The delicate science of ESL technology is enabling Arla Foods to launch the first fresh flavoured milk products into the Danish market. With only UHT products previously available, the development is expected to fuel consumer trends away from carbonated and soft drinks, said to have seen a steady decline in recent years.

Elopak supplied its Pur-Lac ESL system with the three flavours packed into 320ml PE bottles from Schouw Packing.

Designed to reflect the traditional milk bottle shape, the opaque plastics also serves to protect milk from UV light which can deplete its nutritional benefits.

Along with claimed taste improvements, there are dramatic supply-chain changes that can be made. Leading UK goat’s milk supplier Delamere Dairies has been able to meet burgeoning customer demand by changing to a Tetra Pak ESL filler and long-life Tetra Rex gable top cartons.

Previously, supplies were quickly running out, leading to customer dissatisfaction. With its new longer shelf life of up to 21 days, Delamere was able to increase its presence in the market with improved availability.

Says Delamere managing director Liz Sutton: “Consumers can buy milk with sufficient life to permit once-a-week purchase without the need to freeze the milk. At the same time their confidence in product availability can grow.”

Purity and longer life have become an integral part of branding for Arla Foods’ Cravendale PurFiltre milk. Sold under the slogan ‘milk so good the cow’s come home’, PurFiltre is not ESL in the sense discussed above stresses communications director Peter Edwards.

The technology, licensed to Parmalat in Italy, is based on a series of filters said to eradicate 99.7% of bacteria, whereas conventional pasteurisation removes 97%. The claimed result is a better taste and 20-day shelf life.

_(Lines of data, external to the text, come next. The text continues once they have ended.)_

(* ===== verification/EncodeLaws.v ===== *)
(** * The first nodes of an encoding

    Controls and pieces lie in valid text, nothing merges from one to the next,
    and [begin_encode] starts from exactly the nodes that the specification lays
    out, or says why not. *)

From Stdlib Require Import Strings.Byte.
From stdpp Require Import base tactics numbers list gmap.
From S2P Require Import Prelude Bytes Judgment Tokens TokenNodes TokenReference Utf8 SpecialTokens SpecialExact.
From S2P Require Import Pretokenizer Bpe BpeData BpeMerge BpePieces BpeEncode EncodeReference EncodeLayout.
From S2P Require Import WholePieces PieceMarks.

(** ** Controls in valid text *)

Lemma flush_valid pending : utf8_valid pending = true → valid_units (flush pending).
Proof. intros Hv. destruct pending; [constructor|by repeat constructor]. Qed.

Lemma split_controls_valid fuel names pending source :
  (∀ id name, (id, name) ∈ names → name ≠ [] ∧ utf8_valid name = true) →
  utf8_valid (pending ++ source) = true → length source ≤ fuel → valid_units (split_controls fuel names pending source).
Proof.
  intros Hnames. revert pending source.
  induction fuel as [|fuel IH]; intros pending [|b source] Hv Hfuel; cbn [split_controls];
    try (simpl in Hfuel; lia); try (rewrite app_nil_r in Hv; by apply flush_valid).
  destruct (longest_name names (b :: source)) as [[id name]|] eqn:Hfound.
  - apply longest_name_take in Hfound as [Hin Hsplit]. destruct (Hnames _ _ Hin) as [Hne Hname].
    apply utf8_valid_split in Hv as [Hp Hv].
    2: { rewrite Hsplit. destruct name as [|c name]; [done|]. by apply utf8_valid_start in Hname. }
    rewrite Hsplit in Hv. apply utf8_valid_drop in Hv; [|done].
    apply Forall_app. split; [by apply flush_valid|]. constructor; [done|]. apply IH; [done|].
    rewrite length_drop. destruct name; [done|]. simpl in *. lia.
  - apply IH; [by rewrite <-app_assoc|simpl in Hfuel; lia].
Qed.

Section tokenizer.
Context (d : ByteBpe).
Hypothesis Hd : admitted d.

Lemma controls_valid source : utf8_valid source = true → valid_units (controls_of d source).
Proof using Hd.
  intros Hv. apply split_controls_valid; [|done..]. intros id name Hin%elem_of_map_to_list.
  by apply (rg_names _ _ (admitted_registered _ Hd)) in Hin as (_ & ? & ?).
Qed.

(** ** Pieces *)

(** Whether the grammar marks boundaries. *)
Definition marks : bool := negb (bool_decide (bb_pre_tokenization d = RawBytes)).

Definition readable (source : bytes) : Prop := bb_pre_tokenization d ≠ RawBytes → utf8_valid source = true.

Lemma raw_pieces us : occupied us → us ≫= unit_pieces RawBytes = us.
Proof using Type.
  induction 1 as [|[[id|] text] us Hne _ IH]; [done|..]; cbn [mbind list_bind] in *; rewrite IH; [done|].
  destruct text as [|b text]; [done|]. cbn [unit_pieces length split_pieces]. unfold piece_length.
  rewrite bool_decide_eq_true_2 by done. rewrite firstn_all, drop_all. by destruct (length text).
Qed.

Lemma unit_pieces_bytes grammar us : grammar ≠ RawBytes → valid_units us → (us ≫= unit_pieces grammar) ≫= snd = us ≫= snd.
Proof using Type.
  intros Hg. induction 1 as [|u us Hu _ IH]; [done|]. cbn [mbind list_bind]. rewrite bind_app. f_equal; [|done].
  by apply unit_pieces_extent.
Qed.

Lemma unit_pieces_units grammar us :
  grammar ≠ RawBytes → valid_units us → occupied us → Forall (control_unit d) us →
  occupied (us ≫= unit_pieces grammar) ∧ Forall (control_unit d) (us ≫= unit_pieces grammar).
Proof using Type.
  intros Hg Hv Hocc Hctl. induction us as [|[[id|] text] us IH]; [by split; apply Forall_nil|..];
    apply Forall_cons in Hv as [Hvu Hv], Hocc as [Hne Hocc], Hctl as [Hc Hctl];
    destruct (IH Hv Hocc Hctl) as [Ho Hs]; cbn [mbind list_bind unit_pieces]; (split; apply Forall_app; (split; [|done])).
  - by repeat constructor.
  - by repeat constructor.
  - destruct (split_pieces_ok grammar (length text) text Hg Hvu) as [_ Hall]; [lia|]. by apply Forall_fmap.
  - apply Forall_fmap. by apply Forall_true.
Qed.

(** The pieces of an input are its bytes in order. *)
Lemma pieces_laid_out source :
  readable source → pieces_of d source ≫= snd = source ∧ laid_out d marks (pieces_of d source).
Proof using Hd.
  intros Hread. destruct (controls_laid_out d source (admitted_registered _ Hd)) as [Hs [Ho Hc Hsp]].
  unfold pieces_of, marks. case_bool_decide as Hraw; cbn [negb].
  - rewrite Hraw, raw_pieces by done. done.
  - pose proof (controls_valid source (Hread Hraw)) as Hv. split; [by rewrite unit_pieces_bytes|].
    destruct (unit_pieces_units _ _ Hraw Hv Ho Hc). split; [done..|by left].
Qed.

(** ** Separation *)

Lemma control_inert id : vocabulary_get (bb_vocabulary d) id = Some Control → inert d id.
Proof using Hd.
  intros Hc other.
  assert (∀ l r, l = id ∨ r = id → bb_ranks d !! (l, r) = None) as Hnone.
  { intros l r Hor. destruct (bb_ranks d !! (l, r)) as [[k res]|] eqn:Hr; [|done]. exfalso.
    apply (ad_ranks _ Hd) in Hr as [_ Hr%list_elem_of_lookup_2].
    destruct (ad_merges _ Hd _ Hr) as (x & y & Hx & Hy & _). simpl in Hx, Hy. unfold content in Hx, Hy.
    destruct Hor as [-> | ->]; [rewrite Hc in Hx|rewrite Hc in Hy]; done. }
  split; apply Hnone; auto.
Qed.

Lemma unit_items_head boundary whole start u :
  u.2 ≠ [] → control_unit d u →
  ∃ it q, unit_items d boundary whole start u = it :: q ∧
    match u.1 with Some _ => inert d (it_token it) | None => it_boundary it = boundary end.
Proof using Hd.
  destruct u as [[id|] [|b text]]; simpl; intros Hne Hc; [done|..|done|].
  - eexists _, _. split; [done|]. by apply control_inert.
  - destruct (if whole then _ else None); by eexists _, _.
Qed.

Lemma place_separated boundary us start : laid_out d boundary us → separated d (place d boundary true start us).
Proof using Hd.
  revert start. induction us as [|u [|v us] IH]; intros start Hl; [done..|].
  pose proof (lo_spaced _ _ _ Hl) as Hsp. apply laid_out_cons in Hl as (Hu & Hcu & Hl).
  pose proof (laid_out_cons _ _ _ _ Hl) as (Hv & Hcv & _). split; [|by apply IH].
  destruct (unit_items_head boundary true (start + length u.2) v Hv Hcv) as (it & q & Heq & Hhead).
  exists it, q. split; [done|]. destruct v as [[id|] text]; simpl in Hhead; [by right; left|].
  destruct Hsp as [->|[Hsp _]]; [by left|]. destruct u as [[id|] name]; [|by destruct (Hsp eq_refl)].
  right. right. eexists [], _. split; [done|]. by apply control_inert.
Qed.

Lemma place_seamless boundary us start : Forall seamless (place d boundary true start us).
Proof using Type.
  revert start. induction us as [|u us IH]; intros start; constructor; [|done]. clear IH.
  destruct u as [[id|] text]; simpl; [by intros it ?%elem_of_nil|].
  destruct (whole_token d text); [by intros it ?%elem_of_nil|apply singles_seamless].
Qed.

Lemma bpe_reference_single rules x : bpe_reference rules [x] = [x].
Proof using Type. apply bpe_reference_stop. apply first_rule_none. intros r _. by destruct x. Qed.

Lemma unit_items_tokens boundary start u :
  bpe_reference (bb_merges d) (flat <$> unit_items d boundary true start u) = unit_tokens d u.
Proof using Type.
  destruct u as [[id|] text]; simpl.
  - rewrite bpe_reference_single. unfold flat. simpl. do 2 f_equal. lia.
  - destruct (whole_token d text) as [token|]; simpl.
    + rewrite bpe_reference_single. unfold flat. simpl. do 2 f_equal. lia.
    + by rewrite singles_flat.
Qed.

Lemma place_tokens boundary us start : merged_pieces d (place d boundary true start us) = us ≫= unit_tokens d.
Proof using Type.
  unfold merged_pieces. revert start. induction us as [|u us IH]; intros start; [done|].
  cbn [place fmap list_fmap concat mbind list_bind]. by rewrite unit_items_tokens, IH.
Qed.

(** ** The beginning *)

(** The budget is within the ceilings and the input within the budget. *)
Definition affordable (source : bytes) (budget : TokenizationBudget) : Prop :=
  (tb_input_bytes budget ≤ MAX_INPUT_BYTES ∧ tb_pair_lookups budget ≤ MAX_PAIR_LOOKUPS ∧
   tb_heap_pops budget ≤ MAX_HEAP_POPS ∧ len source ≤ tb_input_bytes budget)%Z.

Definition initial_items (source : bytes) : list (list Item) := place d marks true 0 (pieces_of d source).

Lemma boundaries_ok source nodes :
  readable source → (len source ≤ MAX_INPUT_BYTES)%Z → length nodes = length source →
  represents nodes (concat (place d false false 0 (controls_of d source))) →
  ∃ nodes', (if bool_decide (bb_pre_tokenization d = RawBytes) then mret nodes
             else pretokenize_bind_nodes (bb_pre_tokenization d) source nodes (bb_vocabulary d)) = Ok nodes' ∧
    length nodes' = length source ∧ represents nodes' (concat (place d marks false 0 (pieces_of d source))).
Proof using Hd.
  intros Hread Hmax Hlen Hrep. destruct (controls_laid_out d source (admitted_registered _ Hd)) as [Hs [Ho Hc Hsp]].
  unfold pieces_of, marks. case_bool_decide as Hraw; cbn [negb].
  - exists nodes. rewrite Hraw, raw_pieces by done. done.
  - unfold pretokenize_bind_nodes. rewrite bool_decide_eq_true_2 by done. cbn [negb refuse_if mbind res_bind mret res_ret].
    destruct Hsp as [|Hsp]; [done|].
    destruct (bind_pieces_ok d (bb_pre_tokenization d) Hd Hraw (S (length nodes)) source [] [] (controls_of d source) nodes)
      as (nodes' & Hb & Hl & Hr); try done; [by constructor|by apply controls_valid; auto| |].
    { apply occupied_extent in Ho. unfold extent in Ho. rewrite Hs in Ho. lia. }
    exists nodes'. rewrite <-Hlen. done.
Qed.

Lemma begin_encode_inner_ok source budget :
  match begin_encode_inner d source budget default_tokenization_work with
  | (Ok cursor, _) => affordable source budget ∧ readable source ∧
      ∃ nodes, cursor = initial_cursor d source budget nodes ∧ length nodes = length source ∧
        represents nodes (concat (initial_items source))
  | (Err error, _) => (error = Limit ∧ ¬ affordable source budget) ∨
      (error = InvalidInput ∧ affordable source budget ∧ ¬ readable source)
  | (Panic, _) => False
  end.
Proof using Hd.
  unfold begin_encode_inner. munfold_goal. destruct (_ || _ || _ || _) eqn:Hlimits; cbv beta iota.
  { left. split; [done|]. unfold affordable. lia. }
  assert (affordable source budget) as Haff by (unfold affordable; lia).
  assert (len source ≤ MAX_INPUT_BYTES)%Z as Hmax by (destruct Haff as (? & ? & ? & ?); lia).
  assert (readable source → ∃ nodes0 nodes1 nodes2 nodes, single_nodes d (length source) 0 source = Ok nodes0 ∧
    special_bind_nodes (bb_special d) source nodes0 = Ok nodes1 ∧
    (if bool_decide (bb_pre_tokenization d = RawBytes) then mret nodes1
     else pretokenize_bind_nodes (bb_pre_tokenization d) source nodes1 (bb_vocabulary d)) = Ok nodes2 ∧
    bind_whole_pieces d source nodes2 = Ok nodes ∧ length nodes = length source ∧
    represents nodes (concat (initial_items source))) as Hgood.
  { intros Hread. destruct (single_nodes_represent d Hd source) as (nodes0 & H0 & Hl0 & Hr0).
    destruct (special_bind_nodes_ok d source nodes0 Hd Hmax Hl0 Hr0) as (nodes1 & H1 & Hl1 & Hr1).
    destruct (boundaries_ok source nodes1 Hread Hmax) as (nodes2 & H2 & Hl2 & Hr2); [congruence|done|].
    destruct (pieces_laid_out source Hread) as [Hs Hlaid].
    destruct (bind_whole_pieces_ok d Hd marks source (pieces_of d source) nodes2) as (nodes & H3 & Hl3 & Hr3); [done..|].
    exists nodes0, nodes1, nodes2, nodes. split_and!; [done..|congruence|done]. }
  unfold readable in *. unfold initial_cursor, bos_tokens, bos_spans.
  destruct (bool_decide (bb_pre_tokenization d = RawBytes)) eqn:Hraw; cbv beta iota.
  - apply bool_decide_eq_true in Hraw. destruct Hgood as (n0 & n1 & n2 & n3 & -> & Hs & [= ->] & Hw & Hl & Hr); [done|].
    cbv beta iota. rewrite Hs. cbv beta iota. rewrite Hw. cbv beta iota.
    destruct (bb_bos_token d); split_and!; try done; by exists n3.
  - apply bool_decide_eq_false in Hraw. destruct (utf8_valid source) eqn:Hv; cbn [negb]; cbv beta iota.
    2: { right. split_and!; [done..|]. intros H. by specialize (H Hraw). }
    destruct Hgood as (n0 & n1 & n2 & n3 & -> & Hs & Hp & Hw & Hl & Hr); [done|].
    cbv beta iota. rewrite Hs. cbv beta iota. rewrite Hp. cbv beta iota. rewrite Hw. cbv beta iota.
    destruct (bb_bos_token d); split_and!; try done; by exists n3.
Qed.
End tokenizer.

Cravendale PurFiltre is packed in white PP bottles from Tetra Pak, complete with ITW-Auto-Sleeve stretch sleeve labels.

So why hasn’t ESL taken off in the predominant own-label market asks Peter Barnes?

“If the standard milk market went ESL it would mean retailers need only negotiate with one factory serving the entire country rather than several regional plants.

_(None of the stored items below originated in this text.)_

(* ===== verification/ArchiveReads.v ===== *)
(** * What the reader of an archive accepts

    The words of every part of an archive, as the writer spells them. *)

From Stdlib Require Import Strings.Byte.
From stdpp Require Import base tactics numbers list gmap sorting.
From S2P Require Import Prelude Bytes Reads Judgment Tokens SpecialTokens Unicode17 Pretokenizer Bpe Archive.

Local Open Scope Z_scope.
#[local] Arguments be_bytes : simpl never.

(** ** Integers *)

#[global] Instance reads_archive_take n : Reads (archive_take n) (λ v w, v = w ∧ len w = Z.max 0 n).
Proof. apply reads_taken. Qed.

#[global] Instance reads_archive_u32 : Reads archive_u32 (λ z w, is_u32 z ∧ w = be_bytes 4 z).
Proof.
  eapply reads_ext; [unfold archive_u32; apply _|]. intros z w. simpl. unfold be_bytes, is_u32. split.
  - intros (v & w1 & w2 & -> & [-> Hw] & -> & ->). rewrite app_nil_r.
    assert (length (rev w1) = 4%nat) as Hlen by (rewrite length_rev; unfold len in Hw; lia).
    rewrite <-Hlen, le_bytes_le_val, rev_involutive. split; [|done].
    pose proof (le_val_range (rev w1)) as H. unfold len in H. rewrite Hlen in H. lia.
  - intros [Hz ->]. exists (rev (le_bytes 4 z)), (rev (le_bytes 4 z)), []. rewrite app_nil_r, rev_involutive.
    split_and!; [done|done| |by rewrite le_val_u32|done]. unfold len. by rewrite length_rev, length_le_bytes.
Qed.

#[global] Instance reads_archive_tag : Reads archive_tag (λ z w, ∃ b, w = [b] ∧ z = byte_val b).
Proof.
  assert (∀ w : bytes, len w = 1 → ∃ b, w = [b]) as Hone.
  { intros [|b [|b' w]] H; unfold len in H; simpl in H; [lia|by eexists|lia]. }
  unfold archive_tag. split; munfold_goal.
  - intros cur. destruct (archive_take 1 cur) as [[v|e|] rest] eqn:E; [|done|].
    + apply (reads_sound (m := archive_take 1)) in E as (w & [<- (b & ->)%Hone] & _). done.
    + by destruct (reads_no_panic (m := archive_take 1) cur); rewrite E.
  - intros cur z rest. destruct (archive_take 1 cur) as [[v|e|] rest'] eqn:E; [|done..].
    apply (reads_sound (m := archive_take 1)) in E as (w & [<- (b & ->)%Hone] & ->). intros [= <- <-]. eauto.
  - intros z w rest (b & -> & ->). by rewrite (reads_complete [b] [b] rest).
Qed.

(** ** The interpretation *)

(** Spells the code and the flags that the reader compares with. *)
Lemma read_unicode_binding_iff w named scaled mode bos :
  read_unicode_binding w bos = Ok (named, scaled, mode) ↔ unicode_binding mode named scaled bos = Ok w.
Proof.
  unfold read_unicode_binding. split.
  - intros (b0 & _ & H)%then_ok. apply then_ok in H as (mode' & _ & H). apply then_ok in H as (b4 & _ & H).
    apply then_ok in H as (expected & He & H). apply refuse_ok in H as [Heq%negb_false_iff%bool_decide_eq_true [= <- <- <-]].
    by subst.
  - destruct mode, named, scaled, bos; unfold unicode_binding; intros H; (injection H as <- || done);
      vm_compute; reflexivity.
Qed.

Lemma read_whole_piece_binding_iff w named scaled mode bos :
  read_whole_piece_binding w = Ok (named, scaled, mode, bos) ↔ whole_piece_binding mode named scaled bos = Ok w.
Proof.
  unfold read_whole_piece_binding. split.
  - intros (b0 & _ & H)%then_ok. apply then_ok in H as (mode' & _ & H). apply then_ok in H as (b4 & _ & H).
    apply then_ok in H as (b5 & _ & H).
    apply then_ok in H as (expected & He & H). apply refuse_ok in H as [Heq%negb_false_iff%bool_decide_eq_true [= <- <- <- <-]].
    by subst.
  - destruct mode, named, scaled, bos; unfold whole_piece_binding; intros H; (injection H as <- || done);
      vm_compute; reflexivity.
Qed.

Lemma unicode_binding_no_panic mode named scaled bos : unicode_binding mode named scaled bos ≠ Panic.
Proof. by destruct mode, named, scaled, bos. Qed.
Lemma whole_piece_binding_no_panic mode named scaled bos : whole_piece_binding mode named scaled bos ≠ Panic.
Proof. by destruct mode, named, scaled, bos. Qed.

Lemma read_unicode_binding_no_panic w bos : len w = 6 → read_unicode_binding w bos ≠ Panic.
Proof.
  intros Hlen. unfold read_unicode_binding. destruct w as [|b0 [|b1 [|b2 [|b3 [|b4 w]]]]]; try (unfold len in Hlen; simpl in Hlen; lia).
  munfold_goal. repeat case_match; try done; simplify_eq/=; exfalso; eapply unicode_binding_no_panic; eassumption.
Qed.

Lemma read_whole_piece_binding_no_panic w : len w = 8 → read_whole_piece_binding w ≠ Panic.
Proof.
  intros Hlen. unfold read_whole_piece_binding.
  destruct w as [|b0 [|b1 [|b2 [|b3 [|b4 [|b5 w]]]]]]; try (unfold len in Hlen; simpl in Hlen; lia).
  munfold_goal. repeat case_match; try done; simplify_eq/=; exfalso; eapply whole_piece_binding_no_panic; eassumption.
Qed.

(** The policy that a domain stands for. *)
Definition policy_of (name : bytes) : MergePolicy := if bool_decide (name = WHOLE_PIECE_DOMAIN) then WholePieceFirst else RankedOnly.

Definition domain_word (name : bytes) (x : bool * bool * PreTokenization * bool) (w : bytes) : Prop :=
  let '(named, scaled, mode, has_bos) := x in
  archive_binding (policy_of name) mode named scaled has_bos = Ok w ∧
  name = archive_domain (policy_of name) mode named scaled has_bos ∧
  (policy_of name = RankedOnly → mode = RawBytes → has_bos = false).

(** Compares an outcome of the match with the specification, by computation. *)
Ltac interpretation :=
  intros [[[named scaled] mode] has_bos] w; unfold domain_word; split;
  [intros [[= -> -> -> ->] ->]; vm_compute; by split_and!
  |intros (H1 & H2 & H3); destruct mode, named, scaled, has_bos; vm_compute in H2; try discriminate;
   vm_compute in H1; try discriminate; try (specialize (H3 eq_refl eq_refl); discriminate); by injection H1 as <-].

“Why is this not happening? Because the dairy has to invest in masses of new processing equipment and the retailer isn’t prepared to pay more.

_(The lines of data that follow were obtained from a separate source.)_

(** A greedy star hands over at the longest repetition after which the
    rest of the pattern matches. *)
Lemma starMatch_some (p : ascii -> bool) (k : Continuation) (caps : Captures) :
  forall (s : list ascii) (i : nat) (r : Captures),
    starMatch p k i s caps = Some r <->
    exists n, (n <= runLength p s)%nat /\
              k (n + i)%nat (skipn n s) caps = Some r /\
              forall n', (n < n' <= runLength p s)%nat ->
                         k (n' + i)%nat (skipn n' s) caps = None.
Proof.
  induction s as [|c s IH]; intros i r; cbn [starMatch runLength].
  - split.
    + intros H. exists 0%nat. split; [lia|]. split; [exact H|]. intros n' Hn'. lia.
    + intros (n & Hn & Hk & _). replace n with 0%nat in Hk by lia. exact Hk.
  - destruct (p c).
    + destruct (starMatch p k (S i) s caps) as [r'|] eqn:E.
      * split.
        -- intros H. inversion H; subst r'. apply IH in E.
           destruct E as (n & Hn & Hk & Hmax).
           exists (S n). split; [lia|]. split.
           ++ cbn [skipn]. rewrite Nat.add_succ_r in Hk. exact Hk.
           ++ intros [|n'] Hn'; [lia|]. cbn [skipn].
              specialize (Hmax n' ltac:(lia)). rewrite Nat.add_succ_r in Hmax. exact Hmax.
        -- intros (n & Hn & Hk & Hmax).
           pose proof (proj1 (IH (S i) r') E) as (m & Hm & Hkm & Hmmax).
           destruct n as [|n].
           ++ specialize (Hmax (S m) ltac:(lia)). cbn [skipn] in Hmax.
              rewrite Nat.add_succ_r in Hkm. cbn [Nat.add] in *; congruence.
           ++ cbn [skipn] in Hk.
              destruct (Nat.lt_trichotomy n m) as [Hlt|[Heq|Hgt]].
              ** specialize (Hmax (S m) ltac:(lia)). cbn [skipn] in Hmax.
                 rewrite Nat.add_succ_r in Hkm. cbn [Nat.add] in *; congruence.
              ** subst m. rewrite Nat.add_succ_r in Hkm. cbn [Nat.add] in *; congruence.
              ** specialize (Hmmax n ltac:(lia)). rewrite Nat.add_succ_r in Hmmax.
                 cbn [Nat.add] in *; congruence.
      * pose proof (proj1 (starMatch_none p k caps s (S i)) E) as Hnone.
        split.
        -- intros H. exists 0%nat. split; [lia|]. split; [exact H|].
           intros [|n'] Hn'; [lia|]. cbn [skipn].
           specialize (Hnone n' ltac:(lia)). rewrite Nat.add_succ_r in Hnone. exact Hnone.
        -- intros (n & Hn & Hk & _). destruct n as [|n]; [exact Hk|].
           cbn [skipn] in Hk. specialize (Hnone n ltac:(lia)).
           rewrite Nat.add_succ_r in Hnone. cbn [Nat.add] in *; congruence.
    + split.
      * intros H. exists 0%nat. split; [lia|]. split; [exact H|]. intros n' Hn'. lia.
      * intros (n & Hn & Hk & _). replace n with 0%nat in Hk by lia. exact Hk.
Qed.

“Retailers can get a better price from one factory than they can from four factories.

“They don’t want to go down that route because, in their heart of hearts, they don’t think the consumer wants longer shelf life. But Cravendale appears to be proving that theory wrong.

“The own-label milk market won’t change until retailers’ attitudes change. But, if the dairies have learnt anything from their experience, it will be to continue to build brand awareness – which they believe can be done with ESL technology – and stay very firm on price. But they can resist the retailer if brands stay strong on new product development .

“This, of course, depends on the dairies remaining strong by agreeing never to undercut each other on price and, instead, competing on product innovation and development alone.

“Now that just might prove to be a much better route.”